3. «Психологические размышления о смерти Малкольма Мелвилла» («Some Phychological Reflections on the Death of Malcolm Melville» — Shneidman, 1976), являвшиеся психологической аутопсией сына Мелвилла. Гарри слушал это мое сообщение в Лос-Анджелесском университете.
4. Сравнительно недавняя работа «Когнитивный стиль Мелвилла: логика Моби Дика» («Melville's Cognitive Style: The Logic of Moby-Dick») в книге «Companion to Melville Studies» (Shneidman, 1986), соединившая мой интерес к логике и к дедуктивным гамбитам Мелвилла.
Пятая работа, «Дневник» (Shneidman, 1983), была посвящена тому, как я обнаружил в одном горном калифорнийском городке, а затем потерял бесценную часть дневника Мелвилла за 1852 год; это сообщение, в котором я придерживался не только известных фактов.

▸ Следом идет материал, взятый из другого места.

(* ===== verification/SdCsd.v ===== *)
(** * SdCsd: mounting an image on the SD card

    What an accepted image looks like, and the capacity a host computes from
    the CSD register [image_loaded] builds. *)

From stdpp Require Import base tactics numbers option list.
From Stdlib Require Import ZArith Lia Bool.
From S2P Require Import Prelude Crc16 Harddisk SdCard.

(** ** What a host reads in the CSD *)

(** [csd_field csd msb lsb]: bits of the 128-bit register, sent first byte
    first. *)
Definition csd_value (csd : list Z) : Z := fold_left (fun x b => x * 256 + b) csd 0.
Definition csd_field (csd : list Z) (msb lsb : Z) : Z := csd_value csd / 2 ^ lsb mod 2 ^ (msb - lsb + 1).

(** The memory capacity by the formulas of the SD specification, for the two
    versions of the register. *)
Definition csd_capacity (csd : list Z) : Z :=
  if csd_field csd 127 126 =? 0
  then (csd_field csd 73 62 + 1) * 2 ^ (csd_field csd 49 47 + 2) * 2 ^ csd_field csd 83 80
  else (csd_field csd 69 48 + 1) * 2 ^ 19.

(** ** The loops of [image_loaded] *)

Lemma trailing_zeros_spec fuel x m e :
  (fuel <= 64)%nat -> 0 < x < 2 ^ Z.of_nat fuel -> trailing_zeros fuel x = (m, e) ->
  x = m * 2 ^ e /\ 0 < m /\ 0 <= e <= Z.of_nat fuel.
Proof.
  revert x m e. induction fuel as [|fuel IH]; intros x m e Hf Hx; [lia|].
  cbn [trailing_zeros]. rewrite BIT_testbit by lia. destruct (Z.testbit x 0) eqn:Eb; cbn [b2z Z.eqb].
  - intros [= <- <-]. rewrite Z.mul_1_r. lia.
  - destruct (trailing_zeros fuel (Z.shiftr x 1)) as [m' e'] eqn:E. intros [= <- <-].
    rewrite Z.shiftr_div_pow2 in E by lia. change (2 ^ 1) with 2 in E.
    assert (x mod 2 = 0) as Hm by (rewrite <- Z.bit0_mod, Eb; done).
    pose proof (Z.div_mod x 2 ltac:(lia)) as Hd. rewrite Hm in Hd.
    rewrite Nat2Z.inj_succ, Z.pow_succ_r in Hx by lia.
    destruct (IH (x / 2) m' e') as (E1 & Hm' & He'); [lia|lia|done|]. rewrite u8_id by lia.
    rewrite Z.pow_add_r by lia. change (2 ^ 1) with 2. lia.
Qed.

Для меня Мелвилл служил инструментом, с помощью которого я пытался проверить зарождавшиеся мысли в отношении самоубийства, психологической аутопсии, подсознательно намеченной смерти, поственции, враждебного поведения, решающего значения душевной боли и приемлемой смерти — все это были идеи, питавшие мою профессиональную деятельность. Мелвилл является моим единственным серьезным увлечением; свое свободное время я провожу главным образом за чтением его книг и размышлением над его жизнью и творчеством. Я не уверен, что мне хотелось бы познакомиться с Мелвиллом лично, но что-то во мне говорит, что я никогда не смогу насытить свой аппетит к его книгам.

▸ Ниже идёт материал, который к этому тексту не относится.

(* ===== verification/SdSpi.v ===== *)
(** * SdSpi: the SD card seen through its pins, byte by byte

    Eight clock cycles with the card selected are one exchange: the byte in the
    output latch goes to the host, most significant bit first, the byte on the
    input is handed to [receive_byte], and the next byte to send is loaded.  On
    top of the exchange the card's output is a queue of bytes. *)

From stdpp Require Import base tactics numbers option list.
From Stdlib Require Import ZArith Lia Bool.
From S2P Require Import Prelude Crc16 Harddisk SdCard.

(** ** One byte *)

Section Exchange.
Context {I : Type} `{BlockImage I}.

(** The board, reduced to a record of the levels of the data-out line. *)
Definition record_miso (level : Z) (cw : sdcard I * list Z) : option (sdcard I * list Z) :=
  Some (cw.1, cw.2 ++ [level]).

(** One bit: the host sets its data line and pulses the clock. *)
Definition bit_cycle (bit : Z) (cw : sdcard I * list Z) : option (sdcard I * list Z) :=
  match spi_clock_w record_miso 1 (spi_mosi_w bit cw.1, cw.2) with
  | Some cw => spi_clock_w record_miso 0 cw
  | None => None
  end.

(** One byte, most significant bit first. *)
Fixpoint bit_cycles (k : nat) (byte : Z) (cw : sdcard I * list Z) : option (sdcard I * list Z) :=
  match k with
  | O => Some cw
  | S k => match bit_cycle (BIT byte (Z.of_nat k)) cw with
           | Some cw => bit_cycles k byte cw
           | None => None
           end
  end.

(** The exchange of a byte. *)
Definition exchange (byte : Z) (c : sdcard I) : option (Z * sdcard I) :=
  let latched := c <| m_in_bit := BIT byte 0 |> <| m_in_latch := byte |> <| m_cur_bit := 8 |>
                   <| m_out_latch := Z.lor (Z.shiftl (BIT (m_out_latch c) 0) 7) 0x7f |> in
  match receive_byte latched with
  | Some c' => Some (m_out_latch c, shift c' <| m_clk_state := 0 |>)
  | None => None
  end.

Что касается моей темы, самоубийства, то и здесь Мелвилл оказывается как нельзя кстати. С самого начала «Моби Дика» — в первом же поразительном абзаце — она просматривается предельно ясно. Эта книга в значительной мере посвящена самоубийству, но не явному, а скрытому, своего рода замене самоубийства на частичную смерть и, в особенности, подсознательно намеченной смерти. Вслушайтесь!

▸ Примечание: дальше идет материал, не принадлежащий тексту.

(** The rotations turn the nine bits made of carry and operand, one place
    each way, and undo each other. *)
Theorem rotations_turn_nine_bits v (c : m6502) : is_u8 v ->
  (let '(r, c') := do_rol v c in
   256 * carry c' + r = 2 * v + carry c /\ (do_ror r c').1 = v /\ carry (do_ror r c').2 = carry c) /\
  (let '(r, c') := do_ror v c in
   2 * r + carry c' = 256 * carry c + v /\ (do_rol r c').1 = v /\ carry (do_rol r c').2 = carry c).
Proof.
  intros Hv. pose proof (carry_01 c) as Hc.
  destruct (rol_value v c Hv) as [L1 L2], (ror_value v c Hv) as [R1 R2].
  destruct (do_rol v c) as [r1 c1], (do_ror v c) as [r2 c2]. cbn [fst snd] in *. unfold is_u8 in Hv.
  assert (is_u8 r1) as H1 by (subst r1; apply u8_range).
  assert (is_u8 r2) as H2 by (subst r2; unfold is_u8; Z.to_euclidean_division_equations; lia).
  destruct (ror_value r1 c1 H1) as [-> ->], (rol_value r2 c2 H2) as [-> ->].
  rewrite L2, R2, L1, R1. unfold u8.
  assert (b2z (128 <=? v) = v / 128) as -> by (destruct (Z.leb_spec 128 v); cbn [b2z]; Z.to_euclidean_division_equations; lia).
  assert (b2z (128 <=? 128 * carry c + v / 2) = carry c) as ->
    by (destruct Hc as [E|E]; rewrite E; [destruct (Z.leb_spec 128 (128 * 0 + v / 2))|
          destruct (Z.leb_spec 128 (128 * 1 + v / 2))]; cbn [b2z]; Z.to_euclidean_division_equations; lia).
  clear L1 L2 R1 R2. revert Hc. generalize (carry c). intros cy Hc.
  split_and!; destruct Hc as [-> | ->]; Z.to_euclidean_division_equations; lia.
Qed.

(** ** Interrupts *)

(** A rising edge in a sequence of levels that starts from [prev]. *)
Fixpoint rises (prev : bool) (levels : list bool) : bool :=
  match levels with
  | [] => false
  | l :: levels => (negb prev && l) || rises l levels
  end.

Definition nmi_levels (cycles : Z) (levels : list bool) (c : m6502) : m6502 :=
  fold_left (fun c l => execute_set_input cycles NMI_LINE l c) levels c.

(** What the NMI input does not touch. *)
Definition not_nmi (c : m6502) :=
  (m_PC c, m_IR c, m_P c, m_irq_state c, m_apu_irq_state c, m_inhibit_interrupts c, m_irq_taken c).

Lemma nmi_levels_spec cycles levels : cycles <> 0 -> forall c,
  m_nmi_pending (nmi_levels cycles levels c) = m_nmi_pending c || rises (m_nmi_state c) levels /\
  not_nmi (nmi_levels cycles levels c) = not_nmi c.
Proof.
  intros Hc. induction levels as [|l levels IH]; intros c; cbn [nmi_levels fold_left rises].
  - by rewrite orb_false_r.
  - destruct (IH (execute_set_input cycles NMI_LINE l c)) as [E1 E2].
    change (fold_left _ levels _) with (nmi_levels cycles levels (execute_set_input cycles NMI_LINE l c)).
    rewrite E1, E2. unfold execute_set_input. destruct (Z.eqb_spec cycles 0) as [|_]; [done|].
    by destruct (m_nmi_state c) eqn:Es, l; cbn [negb andb orb]; rewrite ?orb_true_r.
Qed.

(** C31: The interrupt inputs around an opcode fetch: any rising edge the NMI line
    has had since the last acknowledge is remembered, however the line
    moves afterwards, and takes the fetch whatever the I flag; the two IRQ
    lines count by their level and only while I is clear; without either
    the opcode stays and the program counter moves on.  The edges come after
    the first cycle since the processor started ([total_cycles] not zero),
    and the instruction before does not inhibit interrupts. *)
Theorem interrupt_sampling cycles levels (c : m6502) :
  cycles <> 0 -> m_inhibit_interrupts c = false ->
  let due := m_nmi_pending c || rises (m_nmi_state c) levels ||
             ((m_irq_state c || m_apu_irq_state c) && negb (test (m_P c) F_I)) in
  let c' := prefetch_end (nmi_levels cycles levels c) in
  m_irq_taken c' = (due || m_irq_taken c) /\
  m_IR c' = (if due then 0 else m_IR c) /\
  m_PC c' = (if due then m_PC c else u16 (m_PC c + 1)) /\
  m_P c' = m_P c.
Proof.
  intros Hc Hi due c'. destruct (nmi_levels_spec cycles levels Hc c) as [E1 E2].
  subst c'. generalize dependent (nmi_levels cycles levels c). intros d E1 E2.
  unfold not_nmi in E2. injection E2 as Epc Eir Ep Eirq Eapu Einh Etk.
  unfold prefetch_end. cbv zeta.
  assert (interrupt_due (sync_write 0 (d <| m_sync := false |>)) = due) as ->.
  { unfold interrupt_due. change (m_nmi_pending (sync_write 0 (d <| m_sync := false |>))) with (m_nmi_pending d).
    change (m_irq_state (sync_write 0 (d <| m_sync := false |>))) with (m_irq_state d).
    change (m_apu_irq_state (sync_write 0 (d <| m_sync := false |>))) with (m_apu_irq_state d).
    change (m_P (sync_write 0 (d <| m_sync := false |>))) with (m_P d).
    change (m_inhibit_interrupts (sync_write 0 (d <| m_sync := false |>))) with (m_inhibit_interrupts d).
    by rewrite E1, Ep, Eirq, Eapu, Einh, Hi, andb_true_r. }
  destruct due; split_and!; first [exact Epc|exact Eir|exact Ep|exact Etk|done|idtac].
  exact (f_equal (fun pc => u16 (pc + 1)) Epc).
Qed.

(** ** Witnesses *)

Definition example_cpu (A P : Z) : m6502 := init false <| m_A := A |> <| m_P := P |>.

Lemma binary_arithmetic_witness :
  (m_A (do_adc 0x50 (example_cpu 0x50 0x31)) = 0xa1 /\ test (m_P (do_adc 0x50 (example_cpu 0x50 0x31))) F_V = true) /\
  m_A (do_sbc 0xf0 (example_cpu 0x50 0x31)) = 0x60 /\ m_A (do_arr (example_cpu 0x80 0x31)) = 0xc0.
Proof.
  destruct (binary_arithmetic 0x50 (example_cpu 0x50 0x31)) as ((EA & _ & _ & _ & EV & _) & _); [by split|by split|done|].
  destruct (binary_arithmetic 0xf0 (example_cpu 0x50 0x31)) as (_ & (ES & _) & _); [by split|by split|done|].
  destruct (binary_arithmetic 0 (example_cpu 0x80 0x31)) as (_ & _ & _ & _ & (ER & _)); [by split|by split|done|].
  split; [split; [exact EA|exact EV]|]. split; [exact ES|exact ER].
Defined.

Зовите меня Измаил. Несколько лет тому назад — когда именно, неважно — я обнаружил, что в кошельке у меня почти не осталось денег, а на земле не осталось ничего, что могло бы еще занимать меня, и тогда я решил сесть на корабль и поплавать немного, чтоб поглядеть на мир с его водной стороны. Это у меня проверенный способ развеять тоску и наладить кровообращение. Всякий раз, как я замечаю угрюмые складки в углах моего рта; всякий раз, как в душе у меня воцаряется промозглый, дождливый Ноябрь; всякий раз, как я ловлю себя на том, что начал останавливаться перед вывесками гробовщиков и пристраиваться в хвосте каждой встречной похоронной процессии; в особенности же каждый раз, как ипохондрия настолько овладевает мною, что только мои строгие моральные принципы не позволяют мне, выйдя на улицу, упорно и старательно сбивать с прохожих шляпы, я понимаю, что мне пора отправиться в плаванье, и как можно скорее. Это заменяет мне пулю и пистолет. Катон с философическим жестом бросается грудью на меч — я же спокойно поднимаюсь на борт корабля. («Моби Дик», гл. 1, с. 49.)
Мелвилл возвращается к этой проблематике в главе 112 («Кузнец»), описывая совершенно разрушительный алкоголизм у корабельного кузнеца Перта и замечая, что самозахоронение себя в бесконечных путешествиях по морю, своего рода смерть в жизни, является альтернативой самоубийства, хотя и малоудачной.